In one, “Lindsay, Frida and The Earth Itself,” Keller depicts portions of a 1939 work originally titled “The Earth Itself” by famed feminist painter Frida Kahlo on the sleeveless dress of Keller’s subject and friend, a landscape gardener for a local school district.

She’s drawn with her right hand resting atop her head, a pair of garden clippers in her hand. The stance reveals a tattoo of a skull within a rose covering her armpit.

“Obviously, she’s tough,” Keller said. “If you get skull-rose tattoos in your armpits you have to withstand some pain.”

Another friend, a homemaker who also works cleaning homes and businesses, is drawn with her arms folded across her chest, her short-sleeved dress covered with images of Wonder Woman.

“She’s a Wonder Woman. There was no hiding it,” Keller said.

A self-portrait - only the second she’s done in her long career - shows the backside of the artist. Keller makes eye contact through the reflection in a hand-held mirror.

She’s wearing a black T-shirt with an image of Martin Luther King Jr., like one she saw back when she was working in her Los Angeles art studio.

“Now I’m interested in clothing people wear, the statements of protest that people wear,” Keller said.

And, she incorporates statements - subtle or bold - within the attire of her portraits. The reflections don’t necessarily mirror her subjects’ beliefs but are part of Keller’s artistic prose. Her superimposed subjective narratives create a collaboration between the artist and those she’s captured in charcoal.

She hopes viewers will see beyond the obvious and contemplate the deeper messages within her work - and discover the strength of each subject.

“It emerges over time, but at times you can feel it immediately,” Keller said. “A lot of these mothers have gone through trials and tribulations and are the matriarchs of their family and the glue that holds these families together.”

Her portraits were completed over a 2½-year period, with each work taking a few months’ time, off and on. The women range from their 40s to their 60s, each worthy of a grand-scale portrayal.

“They are,” Keller said, “bigger than life.”

Her exhibit also includes two greater-known faces: Hillary Clinton and contemporary Chinese dissident artist Ai Weiwei. Their portraits are smaller and located around the corner wall from the main exhibition.
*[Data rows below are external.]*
Lemma mm_virtual_init_layout_witness : exists s' l',
  mm_virtual_init_ranges 0x200001 vmm_empty = Ok (tt, s') /\ is_vmm s' l' /\
  l'.*2 = init_regions 0x201000.
Proof.
  destruct (mm_virtual_init_layout vmm_empty 0x200001 vmm_empty_ok)
    as (s' & l' & R & H & L & _); [cbn; lia|done|done|].
  exists s', l'. split; [exact R|]. split; [exact H|]. exact L.
Defined.
(* ===== verification/Printf.v ===== *)
(** Formatted output: lib/stdio/vcbprintf.c, vasprintf.c.

    A format is its list of bytes, up to the terminator; the variable arguments are a list
    of values; the callback is a command over an arbitrary state that is given the bytes to
    print and returns a count. Writing past one of the two local buffers is [Faulted] at
    the offending index, as is taking an argument that is not there. *)
From S2P Require Import Prelude CString.

(** A variable argument: an integer register, or a string. *)
Inductive arg : Type :=
  | Num (v : Z)
  | Str (s : list Z).

Record fmt_flags := mkFlags {
  flag_hash : bool; flag_minus : bool; flag_plus : bool; flag_space : bool; flag_zero : bool }.
Definition no_flags : fmt_flags := mkFlags false false false false false.

Inductive length_t :=
  | LENGTH_SHORT_SHORT | LENGTH_SHORT | LENGTH_DEFAULT | LENGTH_LONG | LENGTH_LONG_LONG
  | LENGTH_LONG_DOUBLE | LENGTH_INTMAX_T | LENGTH_SIZE_T | LENGTH_PTRDIFF_T.
#[export] Instance length_t_dec : EqDecision length_t.
Proof. solve_decision. Defined.

(** [length_modifiers], in the order of the table ("hh", "h", "", "l", "ll", "L", "j", "z",
    "t"). *)
Definition length_modifiers : list (list Z * length_t) :=
  [ ([104; 104], LENGTH_SHORT_SHORT); ([104], LENGTH_SHORT); ([], LENGTH_DEFAULT);
    ([108], LENGTH_LONG); ([108; 108], LENGTH_LONG_LONG); ([76], LENGTH_LONG_DOUBLE);
    ([106], LENGTH_INTMAX_T); ([122], LENGTH_SIZE_T); ([116], LENGTH_PTRDIFF_T) ].

(** [*format] *)
Definition cur (format : list Z) : Z := hd_or 0 format.
(* ===== verification/Pci.v ===== *)
(** The PCI configuration space and its enumeration: pci/config.c and pci/walk.c.

    Configuration accesses go through the address port 0xCF8 and the data port 0xCFC; what
    a host bridge makes of them is the class [PciLaws]. *)
From S2P Require Import Prelude Ports.

(** [pci_bar_t] *)
Record pci_bar_t := mkBar { bar_addr : Z; bar_size : Z }.

Section config.
Context {S : Type} `{!PortDevice S}.

(** The address of a configuration register, the enable bit set. *)
Definition config_addr (bus slot func offset : Z) : Z :=
  u32 (bus ≪ 16) .| u32 (slot ≪ 11) .| u32 (func ≪ 8) .| 2 ^ 31 .| offset.

(** The [printf] before the assertion is left out. *)
Definition pci_config_read (bus slot func offset : Z) : cmd S Z :=
  let addr := config_addr bus slot func offset in
  _ ← assert_c "!(offset & 3)" (bool_decide (offset .& 3 = 0));
  _ ← outl 0xCF8 addr;
  inl 0xCFC.

Definition pci_config_write (bus slot func offset value : Z) : cmd S unit :=
  let addr := config_addr bus slot func offset in
  _ ← assert_c "!(offset & 3)" (bool_decide (offset .& 3 = 0));
  _ ← outl 0xCF8 addr;
  outl 0xCFC value.

Definition pci_config_header_type (bus slot function : Z) : cmd S Z :=
  v ← pci_config_read bus slot function 0x0C; mret ((v ≫ 16) .& 0xFF).
Definition pci_config_vendor (bus slot function : Z) : cmd S Z :=
  v ← pci_config_read bus slot function 0x00; mret (v .& 0xFFFF).
Definition pci_config_device_id (bus slot function : Z) : cmd S Z :=
  v ← pci_config_read bus slot function 0x00; mret ((v ≫ 16) .& 0xFFFF).
Definition pci_config_class (bus slot function : Z) : cmd S Z :=
  v ← pci_config_read bus slot function 0x08; mret ((v ≫ 16) .& 0xFFFF).
Definition pci_config_interface_id (bus slot function : Z) : cmd S Z :=
  v ← pci_config_read bus slot function 0x08; mret ((v ≫ 8) .& 0xFF).
Definition pci_config_secondary_bus (bus slot function : Z) : cmd S Z :=
  v ← pci_config_read bus slot function 0x18; mret ((v ≫ 8) .& 0xFF).
Definition pci_config_interrupt_pin (bus slot function : Z) : cmd S Z :=
  v ← pci_config_read bus slot function 0x3C; mret ((v ≫ 8) .& 0xFF).

(** [_BAR(x)] *)
Definition BAR (x : Z) : Z := u32 (0x10 + u32 (x ≪ 2)).
(** C35: the MADT. For a table whose entries are the encodings of any records, of the six
    kinds the kernel knows or of others, [acpi_parse_madt] terminates and does exactly this:
    it notes the local APIC's address, sets up the legacy controllers if the flags say they
    exist, runs the first pass over the decoded records in order (boot processor's ids,
    IOAPICs, NMI pins, address override) and then the second (one redirection per source
    override). On a table with a zero-length entry the first pass never ends, although the
    second guards against it. *)
Theorem acpi_parse_madt_decodes rs fuel madt s :
  Forall record_ok rs -> holds m (madt + 44) (table_bytes rs) ->
  ldn 4 m (madt + 4) = 44 + Z.of_nat (length (table_bytes rs)) -> (length rs < fuel)%nat ->
  acpi_parse_madt k m print fuel madt s =
    (_ ← set_cpu (set_lapic_addr (ldn 4 m (madt + 36)));
     _ ← (if decide (ldn 4 m (madt + 40) .& PCAT_COMPAT k <> 0) then on_hw pic_init else mret tt);
     _ ← run1 rs false;
     run2 rs) s /\
  forall a end_ seen s' fuel', a < end_ -> ldn 1 m a = MADT_TYPE_INTR -> ldn 1 m (a + 1) = 0 ->
    madt_pass1 m print fuel' a end_ seen s' = Stop OutOfFuel.
Proof.
  intros Hok H Hlen Hf. split; [|intros; by apply pass1_stuck].
  unfold acpi_parse_madt. cbv zeta. rewrite Hlen. rewrite Z.add_assoc.
  apply bind_ext. intros _ s1. apply bind_ext. intros _ s2.
  unfold mbind at 1, cmd_bind at 1. rewrite pass1_ok by done.
  unfold mbind at 1, cmd_bind at 1. destruct (run1 rs false s2) as [[u s3]|]; [|done]. by apply pass2_ok.
Qed.
End decode.

(** ** Redirections *)

(** An IOAPIC at the physical address [b]: a write to [b] selects the register that a write
    to [b + 16] sets. *)
Class IoapicLaws (M : Type) `{!Mmio M} := {
  is_ioapic : Z -> Prop;
  io_sel : M -> Z -> Z;
  io_regs : M -> Z -> Z -> Z;
  io_select b i x : is_ioapic b -> fits 32 i ->
    io_sel (mmio_wr b i x) b = i /\ forall b' j, io_regs (mmio_wr b i x) b' j = io_regs x b' j;
  io_set b v x : is_ioapic b -> fits 32 v ->
    io_sel (mmio_wr (b + 16) v x) b = io_sel x b /\
    forall b' j, io_regs (mmio_wr (b + 16) v x) b' j =
      if decide (b' = b /\ j = io_sel x b) then v else io_regs x b' j
}.

(** The redirection entry of a line: two registers. *)
Definition redirection `{IoapicLaws M} (x : M) (b line : Z) : Z :=
  io_regs x b (16 + 2 * line + 1) * 2 ^ 32 + io_regs x b (16 + 2 * line).

Section route.
Context {V M : Type} `{!KernelVm V, !PortDevice M, !Mmio M, !IoapicLaws M}.
Implicit Types s : ast V M.

Definition with_hw s (x : M) : ast V M := mkAst (avm s) x (acpu s) (amsr s) (ioapic_list s) (apic_mmio s).

Lemma wr32_ok s va pa v : vm_tr (avm s) va = Some pa -> fits 32 v ->
  wr32 va v s = Ok (tt, with_hw s (mmio_wr pa v (hw s))).
Proof.
  intros H Hv. unfold wr32, reg_addr, on_hw. cmd_unfold. rewrite H. by rewrite wrap_small.
Qed.

Lemma ioapic_write_ok s io b i v : vm_tr (avm s) (io_reg io) = Some b ->
  vm_tr (avm s) (io_val io) = Some (b + 16) -> is_ioapic b -> fits 32 i -> fits 32 v ->
  exists x, ioapic_write io i v s = Ok (tt, with_hw s x) /\
    forall b' j, io_regs x b' j = if decide (b' = b /\ j = i) then v else io_regs (hw s) b' j.
Proof.
  intros Hr Hv Hb Hi Hx. unfold ioapic_write.
  erewrite bind_ok by (apply wr32_ok; done). cbv beta.
  erewrite wr32_ok by done. eexists. split; [reflexivity|]. intros b' j. cbn [hw with_hw].
  destruct (io_select b i (hw s) Hb Hi) as [S1 S2].
  destruct (io_set b v (mmio_wr b i (hw s)) Hb Hx) as [_ S3]. by rewrite S3, S1, S2.
Qed.

(** The entry a route makes: a vector and flags above it. *)
Lemma route_entry s io rest b from flags to :
  ioapic_list s = io :: rest -> vm_tr (avm s) (io_reg io) = Some b ->
  vm_tr (avm s) (io_val io) = Some (b + 16) -> is_ioapic b ->
  irq_base io <= from -> from < irq_base io + irqs io -> irq_base io + irqs io < 2 ^ 64 ->
  0 <= from < 120 -> fits 64 (flags * 256) ->
  exists x, ioapic_route from (flags * 256) to s = Ok (tt, with_hw s x) /\
    redirection x b from = flags * 256 + to mod 256 /\
    forall b' j, b' <> b \/ (j <> 16 + 2 * from /\ j <> 16 + 2 * from + 1) ->
      io_regs x b' j = io_regs (hw s) b' j.
Proof.
  intros Hl Hr Hv Hb Hlo Hhi Hmax Hfrom Hf. unfold ioapic_route.
  erewrite bind_ok by done. cbv beta. rewrite Hl.
  rewrite bool_decide_eq_true_2 by (split; [done|]; zlia).
  erewrite bind_ok by done. cbv beta zeta.
  assert (E : (to .& 0xFF) .| flags * 256 = flags * 256 + to mod 256).
  { change 0xFF with (Z.ones 8). rewrite land_low, Z.lor_comm by lia. apply (lor_add 8); zlia. }
  rewrite E. set (e := flags * 256 + to mod 256). assert (He : fits 64 e) by (unfold e; zlia).
  change 0xFFFFFFFF with (Z.ones 32). rewrite !land_low, Z.shiftr_div_pow2, Z.shiftl_mul_pow2 by lia.
  unfold IOAPIC_REDTBL. rewrite !(wrap_small 32) by zlia.
  destruct (ioapic_write_ok s io b (16 + from * 2 ^ 1 + 1) (e / 2 ^ 32 mod 2 ^ 32)) as (x1 & W1 & R1);
    try done; try zlia.
  erewrite bind_ok by exact W1. cbv beta.
  destruct (ioapic_write_ok (with_hw s x1) io b (16 + from * 2 ^ 1) (e mod 2 ^ 32)) as (x2 & W2 & R2);
    try done; try zlia.
  exists x2. split; [exact W2|]. cbn [hw with_hw] in R2. split.
  - unfold redirection. rewrite !R2, !R1.
    rewrite decide_False by lia. rewrite decide_True by lia. rewrite decide_True by lia.
    clear -He. zlia.
  - intros b' j Hj. rewrite R2, R1. rewrite !decide_False by lia. done.
Qed.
Keller’s show also features several digital paintings of her subjects that at first glance appear to be photographs. She digitally colored in her charcoal drawings in Photoshop, creating color drawings.

“They evolved from black-and-white drawings,” she said. “I consider them digital drawings. I like this direction. I’d like to work more in it.”

Keller’s career includes more than 20 years as an artist/designer in commercial decorative and architectural painting. She’s taught art at the college level and her installations and drawings have been exhibited at numerous venues, including those in San Francisco, Los Angeles, Chicago and Montreal.

A San Diego native, Keller has received such awards and merits as an Artist Fellowship and an Artist Project Grant from the National Endowment for the Arts.

She’s especially happy to showcase the local women she holds in esteem, those who help make up the complexion of her community and her life.

“I wanted them to be as large as I thought their lives were,” she said.